Regional Director Dr. Benjamin Tuggle had the distinct pleasure to address the group with a keynote speech on Saturday.  He also presented a plaque for outstanding service to Sohini Bandy, a Girl Scout who worked on restoring habitat for the endangered Jollyville salamander in her hometown of Austin, Texas.  Then Ms. Bandy was surprised with a signed letter of commendation from the President of the United States, George W. Bush, congratulating her on her accomplishment.  She earned her Gold Award, the highest for a Girl Scout and equivalent to the Boy Scout's Eagle Award, for this project.

But it wasn't all scientific!  The youth helped restore a recently-built outdoor classroom on the refuge by planting grass and shrub seeds.  They then turned their energies on clearing a foot trail of limbs and brush.  The resulting piles were burned in a demonstration by the USFWS New Mexico Fire District's crew headed by Fire Management Officer Chris Wilcox.

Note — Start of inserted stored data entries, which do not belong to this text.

(** * Proxy files and tokens *)

Lemma payload_image kind token :
  is_u32 kind -> token_ok token ->
  let p := FdPayload LUPINE_IPC_FD_MAGIC LUPINE_IPC_FD_VERSION kind token in
  length (payload_bytes p) = payload_size /\ payload_of_bytes (payload_bytes p) = p.
Proof.
  intros Hk [Hl _] p. subst p. unfold payload_bytes, payload_of_bytes.
  cbn [payload_magic payload_version payload_kind payload_token]. split.
  { rewrite !length_app, !length_le_bytes, Hl. done. }
  rewrite take_field. rewrite (drop_field 8 0), drop_0, take_field.
  rewrite (drop_field 8 4), (drop_field 4 0), drop_0, take_field.
  rewrite (drop_field 8 8), (drop_field 4 4), (drop_field 4 0), drop_0.
  rewrite le_val_bytes8, !le_val_bytes4 by (done || by split).
  by rewrite take_ge by (by rewrite Hl).
Qed.

(** A proxy descriptor that was created reads back its kind and token, beside
    every other file of the process, and a descriptor in use is never reused. *)
Theorem proxy_fd_roundtrip (kind : Z) (token : lupine_ipc_token) (f : Z) (fs fs' : file_system)
    (fd : Z) (Hkind : is_u32 kind) (Htoken : token_ok token)
    (Hc : lupine_ipc_create_proxy_fd kind (Some token) true (Some f) payload_size fs =
          (0, Some fd, fs')) :
  lupine_ipc_read_proxy_fd fd true fs' = (0, Some (kind, token)) /\
  fs_fds fs !! fd = None.
Proof.
  revert Hc. unfold lupine_ipc_create_proxy_fd, lupine_temporary_proxy_fd.
  destruct (fresh_fd_spec (fs_fds fs)) as [Hfree Hpos]. cbn [negb].
  rewrite (proj2 (Z.ltb_ge _ 0)) by lia. cbn [fs_fds fs_contents]. rewrite lookup_insert_eq.
  destruct (payload_image kind token Hkind Htoken) as [Hlen Himg].
  set (image := payload_bytes _) in *. clearbody image.
  rewrite (take_ge image) by (by rewrite Hlen).
  case_if; [done|]. intros [= <- <-]. split; [|done].
  unfold lupine_ipc_read_proxy_fd. rewrite (proj2 (Z.ltb_ge _ 0)) by lia.
  cbn [orb negb fs_fds fs_contents]. rewrite lookup_insert_eq. cbn [mbind option_bind].
  rewrite lookup_insert_eq, take_ge by (by rewrite Hlen).
  by rewrite Hlen, Himg.
Qed.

The group managed to have tons of fun with a local high school marimba band blasting out native music from Zimbabwe, sung in the Zulu language.  Needless to say, the rugs were rolled up and the dancing pulsed with the lightning-fast beat.  To cool down afterwards, ice cream filled the bill, and a "star party" brought everyone back to Earth.  The students returned to their hometowns with a new image of the USFWS, and a renewed committment for doing "green" things.